Records excerpted from a collection

Lemma fit_overflow_only_at_minimum_witness :
  total_height
    (measure_block (Fixture.fixed_pitch true ApiFailure) (TrueType 21)
       Fixture.la 1000) <= 21 \/
  (measure_block (Fixture.fixed_pitch true ApiFailure) (TrueType 21)
     Fixture.la 1000 =
   measure_block (Fixture.fixed_pitch true ApiFailure) (TrueType 18)
     Fixture.la 1000 /\
   21 < total_height
          (measure_block (Fixture.fixed_pitch true ApiFailure)
             (load_font_or_default (Fixture.fixed_pitch true ApiFailure) 23)
             Fixture.la 1000) /\
   21 < total_height
          (measure_block (Fixture.fixed_pitch true ApiFailure)
             (load_font_or_default (Fixture.fixed_pitch true ApiFailure) 21)
             Fixture.la 1000) /\
   21 < total_height
          (measure_block (Fixture.fixed_pitch true ApiFailure)
             (load_font_or_default (Fixture.fixed_pitch true ApiFailure) 19)
             Fixture.la 1000)).
Proof.
  apply (fit_overflow_only_at_minimum (Fixture.fixed_pitch true ApiFailure)
           Fixture.la 1000 21).
  vm_compute. reflexivity.
Defined.

Lemma fit_taller_box_no_smaller_font_witness :
  exists l l' s s',
    fit (Fixture.fixed_pitch true ApiFailure) Fixture.la 1000 19 = Ok l /\
    fit (Fixture.fixed_pitch true ApiFailure) Fixture.la 1000 22 = Ok l' /\
    chosen l = TrueType s /\ chosen l' = TrueType s' /\ s <= s'.
Proof.
  apply (fit_taller_box_no_smaller_font (Fixture.fixed_pitch true ApiFailure)
           Fixture.la 1000 19 22).
  - intros s. reflexivity.
  - lia.
Defined.

(** ** More on the validator *)

Lemma starts_with_iff (p s : pystr) :
  starts_with p s = true <-> exists post, s = p ++ post.
Proof.
  revert s. induction p as [|a p IH]; intros s.
  - simpl. split; [intros _; now exists s | reflexivity].
  - destruct s as [|b s]; simpl.
    + split; [discriminate | intros [post H]; discriminate].
    + rewrite andb_true_iff, N.eqb_eq, IH. split.
      * intros [-> [post ->]]. now exists post.
      * intros [post [= -> ->]]. split; [reflexivity | now exists post].
Qed.

Lemma contains_iff (p s : pystr) :
  contains p s = true <-> exists pre post, s = pre ++ p ++ post.
Proof.
  induction s as [|c s IH].
  - simpl. rewrite orb_false_r, starts_with_iff. split.
    + intros [post H]. now exists [], post.
    + intros (pre & post & H). destruct pre; [now exists post|discriminate].
  - change (contains p (c :: s))
      with (starts_with p (c :: s) || contains p s)%bool.
    rewrite orb_true_iff, starts_with_iff, IH. split.
    + intros [[post H]|(pre & post & H)].
      * now exists [], post.
      * exists (c :: pre), post. simpl. now rewrite H.
    + intros (pre & post & H). destruct pre as [|d pre].
      * left. now exists post.
      * right. injection H as _ H. now exists pre, post.
Qed.

Section ValidateMore.

Variable env : environment.

(** X8. The validator rejects for a phrase exactly when the lower-cased
    translation has one of the entries of [invalid_phrases], as written in
    the list, as a contiguous substring. *)
Theorem validate_rejects_substring (t : pystr) :
  validate env t = RejectedPhrase <->
  exists p pre post,
    In p invalid_phrases /\ lower env t = pre ++ p ++ post.
Proof.
  rewrite validate_rejects_phrase. split.
  - intros (p & Hp & Hc). apply contains_iff in Hc.
    destruct Hc as (pre & post & H). now exists p, pre, post.
  - intros (p & pre & post & Hp & H). exists p. split; [exact Hp|].
    apply contains_iff. now exists pre, post.
Qed.

(** X9. The text the validator hands to the layout is the translation
    without its ASCII letters, trimmed: it is not empty, holds no ASCII
    letter, starts and ends with a non-whitespace character, and wraps
    into at least one line. *)
Theorem validate_accepted_text (t s : pystr) :
  validate env t = Accepted s ->
  s = strip (remove_ascii_letters t) /\
  s <> [] /\
  (forall c, In c s -> is_ascii_letter c = false) /\
  strip s = s /\
  (forall f w, wrap_text env s f w <> []).
Proof.
  intros H. pose proof (validate_accepts_stripped env t s H) as Hs.
  assert (Hne : s <> []).
  { unfold validate in H.
    destruct (existsb _ invalid_phrases); [discriminate|].
    fold (strip (remove_ascii_letters t)) in H. rewrite <- Hs in H.
    destruct s; [discriminate H | discriminate]. }
  split; [exact Hs|]. split; [exact Hne|]. split; [|split].
  - intros c Hc. rewrite Hs in Hc. apply strip_incl in Hc.
    unfold remove_ascii_letters in Hc. apply filter_In in Hc.
    destruct Hc as [_ Hc]. now apply negb_true_iff in Hc.
  - rewrite Hs. apply strip_idempotent.
  - intros f w E. apply wrap_nil_blank in E.
    destruct s as [|c u] eqn:Es; [congruence|].
    assert (Hc : isspace_char c = false)
      by (apply (strip_head (remove_ascii_letters t) c u); now rewrite <- Hs).
    simpl in E. rewrite Hc in E. discriminate.
Qed.

Lemma forallb_strip (P : char -> bool) (s : pystr) :
  forallb P s = true -> forallb P (strip s) = true.
Proof.
  rewrite !forallb_forall. intros H c Hc. apply H. now apply strip_incl.
Qed.

Lemma letters_removed_blank (s : pystr) :
  forallb (fun c => is_ascii_letter c || isspace_char c)%bool s = true ->
  blank (remove_ascii_letters s) = true.
Proof.
  unfold blank, remove_ascii_letters. rewrite !forallb_forall.
  intros H c Hc. apply filter_In in Hc. destruct Hc as [Hin Hc].
  apply negb_true_iff in Hc. specialize (H c Hin). rewrite Hc in H.
  exact H.
Qed.

(** A text of ASCII letters and whitespace is never accepted. *)
Lemma validate_latin_rejected (t : pystr) :
  forallb (fun c => is_ascii_letter c || isspace_char c)%bool t = true ->
  validate env t = RejectedPhrase \/ validate env t = RejectedEmpty.
Proof.
  intros H. unfold validate.
  destruct (existsb _ invalid_phrases); [now left|]. right.
  rewrite (strip_blank _ (letters_removed_blank t H)). reflexivity.
Qed.

Lemma translate_openl_failure (t : pystr) (w : world) :
  chat_completion env (api_calls w) t = ApiFailure ->
  translate_openl env t w =
  (Ok t, {| canvas := canvas w;
            console := console w ++ [ErrorTranslating t];
            api_calls := S (api_calls w) |}).
Proof.
  intros H. unfold translate_openl, bind, call_service. rewrite H.
  reflexivity.
Qed.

■ Exercise description
Only a number is wanted here: how many lines of the records above contain "induction".

■ Answer to the exercise
2